*Requirement:*
Below are entries; copy exactly the lines from the one with "(** ** Stateless helpers *)" through the one with "Definition check_tenant (t", both included, and leave out the rest.

----

(* ===== verification/Grpc.v ===== *)
(** * The gRPC API ([ferriskv-node/src/grpc.rs], [audit.rs])

    The request handlers, from the authenticated request to the response, with
    their limits, authorization, admission, and the audit trail.  Handlers run
    over the node and the audit log they append to.  Metrics are not modelled:
    they are write-only. *)

From Stdlib Require Import Strings.Byte.
From S2P Require Import Prelude Bytes Core KeyCodec ValueCodec Storage Wal TtlIndex Quota.
From S2P Require Import Throttle Watch Config Service Node NodeSpec Auth.

Definition PERM_READ : bytes := lit "read".
Definition PERM_WRITE : bytes := lit "write".
Definition PERM_DELETE : bytes := lit "delete".
Definition PERM_WATCH : bytes := lit "watch".
Definition OP_PUT : Z := 1.
Definition OP_DELETE : Z := 2.
Definition SCAN_CHUNK_SIZE : nat := 256.

(** ** Messages ([proto/ferriskv.proto]) *)

Record GetRequest := { get_tenant : bytes; get_key : bytes }.
Record GetResponse := { found : bool; got : bytes; got_version : Z }.
Record PutRequest := { put_tenant : bytes; put_key : bytes; put_value : bytes; ttl_ms : Z }.
Record PutResponse := { put_version : Z }.
Record DeleteRequest := { del_tenant : bytes; del_key : bytes }.
Record DeleteResponse := { del_found : bool }.
Record ScanRequest := { scan_tenant : bytes; scan_prefix : bytes; scan_limit : Z }.
Record KeyValue := mkKeyValue { kv_key : bytes; kv_value : bytes }.
Record ScanChunk := { chunk_entries : list KeyValue }.
Record WatchRequest := { watch_tenant : bytes; watch_prefix : bytes }.
Record BatchOp := { op_code : Z; op_key : bytes; op_value : bytes }.
Record BatchRequest := { batch_tenant : bytes; ops : list BatchOp }.
Record BatchResponse := { ok : bool }.

Inductive WatchEventKind := EventPut | EventDelete | Heartbeat.
Record WatchEvent := mkEvent {
  event_kind : WatchEventKind;
  event_key : bytes;
  event_value : bytes;
  event_version : Z;
}.

(** ** Stateless helpers *)

Definition invalid_argument (m : string) : Status := mkStatus InvalidArgument m.

Definition to_status (e : Error) : Status :=
  let c :=
    match e with
    | NotFound _ => CodeNotFound
    | NotLeader _ => FailedPrecondition
    | UnknownTenant _ => Unauthenticated
    | NotOwner _ => FailedPrecondition
    | QuotaExceeded _ _ _ | RateLimited _ _ => ResourceExhausted
    | ConfigError _ => InvalidArgument
    | Corrupt _ | StorageError _ | Io _ => Internal
    end in
  mkStatus c (error_text e).

Definition check_tenant (t : bytes) : result Status unit :=
  if len t =? 0 then Err (invalid_argument "tenant must not be empty")
  else if 255 <? len t then Err (invalid_argument "tenant exceeds 255 bytes")
  else Ok tt.

Definition authorize {T} (req : Request T) (tenant perm : bytes) : result Status unit :=
  p ← ok_or (mkStatus Internal "auth layer missing") (principal req);
  match principal_tenant p with
  | Some claim_tenant =>
      if negb (bool_decide (claim_tenant = tenant)) then
        Err (mkStatus PermissionDenied
               ("tenant " +:+ show_str tenant +:+ " not authorized for this principal"))
      else Ok tt
  | None => Ok tt
  end;;
  if negb (principal_allows p perm) then
    Err (mkStatus PermissionDenied ("permission " +:+ show_str perm +:+ " required"))
  else Ok tt.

----

*Task output:*
(** ** Stateless helpers *)

Definition invalid_argument (m : string) : Status := mkStatus InvalidArgument m.

Definition to_status (e : Error) : Status :=
  let c :=
    match e with
    | NotFound _ => CodeNotFound
    | NotLeader _ => FailedPrecondition
    | UnknownTenant _ => Unauthenticated
    | NotOwner _ => FailedPrecondition
    | QuotaExceeded _ _ _ | RateLimited _ _ => ResourceExhausted
    | ConfigError _ => InvalidArgument
    | Corrupt _ | StorageError _ | Io _ => Internal
    end in
  mkStatus c (error_text e).

Definition check_tenant (t : bytes) : result Status unit :=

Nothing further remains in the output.